• **SUPPLIED DATA**
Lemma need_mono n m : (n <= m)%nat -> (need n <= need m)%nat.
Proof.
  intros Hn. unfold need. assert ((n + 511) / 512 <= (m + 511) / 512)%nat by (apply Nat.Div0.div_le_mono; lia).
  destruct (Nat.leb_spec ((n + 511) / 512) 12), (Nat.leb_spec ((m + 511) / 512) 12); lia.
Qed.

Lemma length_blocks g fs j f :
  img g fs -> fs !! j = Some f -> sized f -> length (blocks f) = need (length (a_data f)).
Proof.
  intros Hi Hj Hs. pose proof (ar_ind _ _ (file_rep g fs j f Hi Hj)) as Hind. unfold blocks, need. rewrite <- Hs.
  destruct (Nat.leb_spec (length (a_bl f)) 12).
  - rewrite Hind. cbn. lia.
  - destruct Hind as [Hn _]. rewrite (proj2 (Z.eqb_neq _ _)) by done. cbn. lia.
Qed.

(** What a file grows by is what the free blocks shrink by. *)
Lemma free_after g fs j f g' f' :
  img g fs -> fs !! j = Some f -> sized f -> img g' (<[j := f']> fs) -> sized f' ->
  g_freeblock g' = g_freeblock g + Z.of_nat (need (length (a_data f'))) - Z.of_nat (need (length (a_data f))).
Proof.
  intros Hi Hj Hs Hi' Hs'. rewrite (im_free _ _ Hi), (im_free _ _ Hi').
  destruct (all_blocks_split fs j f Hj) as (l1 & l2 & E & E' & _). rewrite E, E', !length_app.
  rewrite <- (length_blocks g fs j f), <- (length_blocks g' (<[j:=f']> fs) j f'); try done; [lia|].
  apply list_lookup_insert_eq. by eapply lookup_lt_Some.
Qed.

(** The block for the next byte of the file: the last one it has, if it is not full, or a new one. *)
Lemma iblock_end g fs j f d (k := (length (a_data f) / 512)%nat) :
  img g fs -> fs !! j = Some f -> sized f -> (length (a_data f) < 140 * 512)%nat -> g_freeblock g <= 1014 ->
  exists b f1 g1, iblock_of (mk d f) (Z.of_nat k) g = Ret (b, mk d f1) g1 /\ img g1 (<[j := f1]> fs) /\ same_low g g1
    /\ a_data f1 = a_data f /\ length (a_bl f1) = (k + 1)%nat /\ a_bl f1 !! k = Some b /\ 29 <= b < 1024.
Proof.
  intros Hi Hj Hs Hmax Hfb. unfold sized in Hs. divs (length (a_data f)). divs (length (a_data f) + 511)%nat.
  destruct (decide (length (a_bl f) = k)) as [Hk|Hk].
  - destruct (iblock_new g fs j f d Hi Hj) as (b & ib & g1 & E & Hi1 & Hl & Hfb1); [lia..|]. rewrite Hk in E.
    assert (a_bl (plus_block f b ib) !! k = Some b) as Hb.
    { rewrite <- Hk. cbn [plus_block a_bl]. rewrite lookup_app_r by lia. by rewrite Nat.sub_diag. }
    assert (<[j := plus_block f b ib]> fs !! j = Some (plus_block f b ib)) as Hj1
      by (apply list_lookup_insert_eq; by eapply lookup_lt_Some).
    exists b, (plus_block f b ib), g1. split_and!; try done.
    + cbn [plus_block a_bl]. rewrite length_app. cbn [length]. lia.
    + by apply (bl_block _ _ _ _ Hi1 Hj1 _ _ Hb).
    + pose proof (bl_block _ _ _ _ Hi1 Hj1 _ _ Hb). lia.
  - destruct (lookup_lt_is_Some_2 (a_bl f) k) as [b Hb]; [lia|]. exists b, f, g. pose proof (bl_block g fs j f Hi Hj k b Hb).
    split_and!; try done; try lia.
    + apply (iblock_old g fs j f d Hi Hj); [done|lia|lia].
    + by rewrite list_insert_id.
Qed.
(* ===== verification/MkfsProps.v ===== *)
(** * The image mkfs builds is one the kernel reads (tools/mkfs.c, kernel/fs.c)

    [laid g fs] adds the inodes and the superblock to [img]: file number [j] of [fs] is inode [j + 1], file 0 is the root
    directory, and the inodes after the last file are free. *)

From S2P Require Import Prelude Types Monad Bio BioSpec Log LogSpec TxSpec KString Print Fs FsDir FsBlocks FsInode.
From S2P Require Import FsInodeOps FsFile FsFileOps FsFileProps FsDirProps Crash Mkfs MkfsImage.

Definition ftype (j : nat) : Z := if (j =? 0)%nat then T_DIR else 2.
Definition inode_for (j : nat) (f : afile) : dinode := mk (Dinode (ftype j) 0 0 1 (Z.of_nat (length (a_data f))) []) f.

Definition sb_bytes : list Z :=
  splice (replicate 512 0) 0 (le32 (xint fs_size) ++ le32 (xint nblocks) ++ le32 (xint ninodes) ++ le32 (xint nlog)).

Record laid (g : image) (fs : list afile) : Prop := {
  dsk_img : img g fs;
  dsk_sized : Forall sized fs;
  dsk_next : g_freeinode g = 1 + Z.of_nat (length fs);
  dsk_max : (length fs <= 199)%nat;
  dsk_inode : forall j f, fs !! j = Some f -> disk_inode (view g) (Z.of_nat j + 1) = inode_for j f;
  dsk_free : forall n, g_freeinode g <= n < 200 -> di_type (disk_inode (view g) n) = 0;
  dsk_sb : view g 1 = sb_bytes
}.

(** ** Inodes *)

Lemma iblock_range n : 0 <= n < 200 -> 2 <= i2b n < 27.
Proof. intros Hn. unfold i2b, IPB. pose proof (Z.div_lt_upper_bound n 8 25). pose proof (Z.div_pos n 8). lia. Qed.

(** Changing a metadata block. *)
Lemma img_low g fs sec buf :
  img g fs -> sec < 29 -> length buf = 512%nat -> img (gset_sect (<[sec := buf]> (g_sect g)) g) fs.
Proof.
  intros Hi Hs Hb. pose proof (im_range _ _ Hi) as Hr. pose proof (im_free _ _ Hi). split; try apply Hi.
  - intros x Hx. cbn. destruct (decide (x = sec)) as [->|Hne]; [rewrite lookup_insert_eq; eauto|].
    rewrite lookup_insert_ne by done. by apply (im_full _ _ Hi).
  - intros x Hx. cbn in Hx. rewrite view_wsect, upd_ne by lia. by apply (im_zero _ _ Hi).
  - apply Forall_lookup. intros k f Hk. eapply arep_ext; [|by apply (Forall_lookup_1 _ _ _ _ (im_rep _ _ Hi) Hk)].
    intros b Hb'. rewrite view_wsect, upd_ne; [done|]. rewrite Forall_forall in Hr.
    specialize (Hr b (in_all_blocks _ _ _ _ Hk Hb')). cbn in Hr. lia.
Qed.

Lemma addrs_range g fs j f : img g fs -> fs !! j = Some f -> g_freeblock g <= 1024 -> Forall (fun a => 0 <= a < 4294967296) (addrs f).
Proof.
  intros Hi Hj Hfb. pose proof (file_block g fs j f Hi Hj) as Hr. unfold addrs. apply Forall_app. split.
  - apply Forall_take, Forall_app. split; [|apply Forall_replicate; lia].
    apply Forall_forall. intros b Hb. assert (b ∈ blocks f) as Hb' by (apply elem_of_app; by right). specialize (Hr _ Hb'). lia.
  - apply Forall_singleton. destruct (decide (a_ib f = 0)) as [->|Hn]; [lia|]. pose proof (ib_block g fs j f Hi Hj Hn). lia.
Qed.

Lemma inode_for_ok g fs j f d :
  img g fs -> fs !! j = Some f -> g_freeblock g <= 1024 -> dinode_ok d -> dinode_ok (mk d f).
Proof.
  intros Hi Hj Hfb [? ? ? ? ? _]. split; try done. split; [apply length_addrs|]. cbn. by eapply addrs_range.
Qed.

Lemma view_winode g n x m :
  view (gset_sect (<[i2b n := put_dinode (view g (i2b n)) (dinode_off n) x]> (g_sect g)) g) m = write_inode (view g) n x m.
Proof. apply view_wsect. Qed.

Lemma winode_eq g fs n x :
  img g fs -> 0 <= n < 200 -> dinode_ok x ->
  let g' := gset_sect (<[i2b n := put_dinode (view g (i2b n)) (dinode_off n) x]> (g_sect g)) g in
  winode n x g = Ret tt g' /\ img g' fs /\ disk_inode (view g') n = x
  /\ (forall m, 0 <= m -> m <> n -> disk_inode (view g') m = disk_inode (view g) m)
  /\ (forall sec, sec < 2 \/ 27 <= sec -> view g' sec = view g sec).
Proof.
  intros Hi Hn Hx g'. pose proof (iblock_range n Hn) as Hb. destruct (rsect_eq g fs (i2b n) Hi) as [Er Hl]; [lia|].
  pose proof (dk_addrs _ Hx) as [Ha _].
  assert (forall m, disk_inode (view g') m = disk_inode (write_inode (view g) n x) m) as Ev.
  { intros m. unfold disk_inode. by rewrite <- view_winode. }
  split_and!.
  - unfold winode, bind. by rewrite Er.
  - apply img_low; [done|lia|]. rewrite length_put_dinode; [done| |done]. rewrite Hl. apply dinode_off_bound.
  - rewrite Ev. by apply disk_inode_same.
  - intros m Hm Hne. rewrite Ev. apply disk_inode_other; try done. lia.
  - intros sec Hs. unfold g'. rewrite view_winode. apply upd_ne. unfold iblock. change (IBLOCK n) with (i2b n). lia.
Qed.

• **PROBLEM TO SOLVE**
Write the lines again exactly, from the first line of the material above to the line that includes "intros Hi Hj Hs.", both included. Leave out all the rest.

• **RESPONSE BELOW**
Lemma need_mono n m : (n <= m)%nat -> (need n <= need m)%nat.
Proof.
  intros Hn. unfold need. assert ((n + 511) / 512 <= (m + 511) / 512)%nat by (apply Nat.Div0.div_le_mono; lia).
  destruct (Nat.leb_spec ((n + 511) / 512) 12), (Nat.leb_spec ((m + 511) / 512) 12); lia.
Qed.

Lemma length_blocks g fs j f :
  img g fs -> fs !! j = Some f -> sized f -> length (blocks f) = need (length (a_data f)).
Proof.
  intros Hi Hj Hs. pose proof (ar_ind _ _ (file_rep g fs j f Hi Hj)) as Hind. unfold blocks, need. rewrite <- Hs.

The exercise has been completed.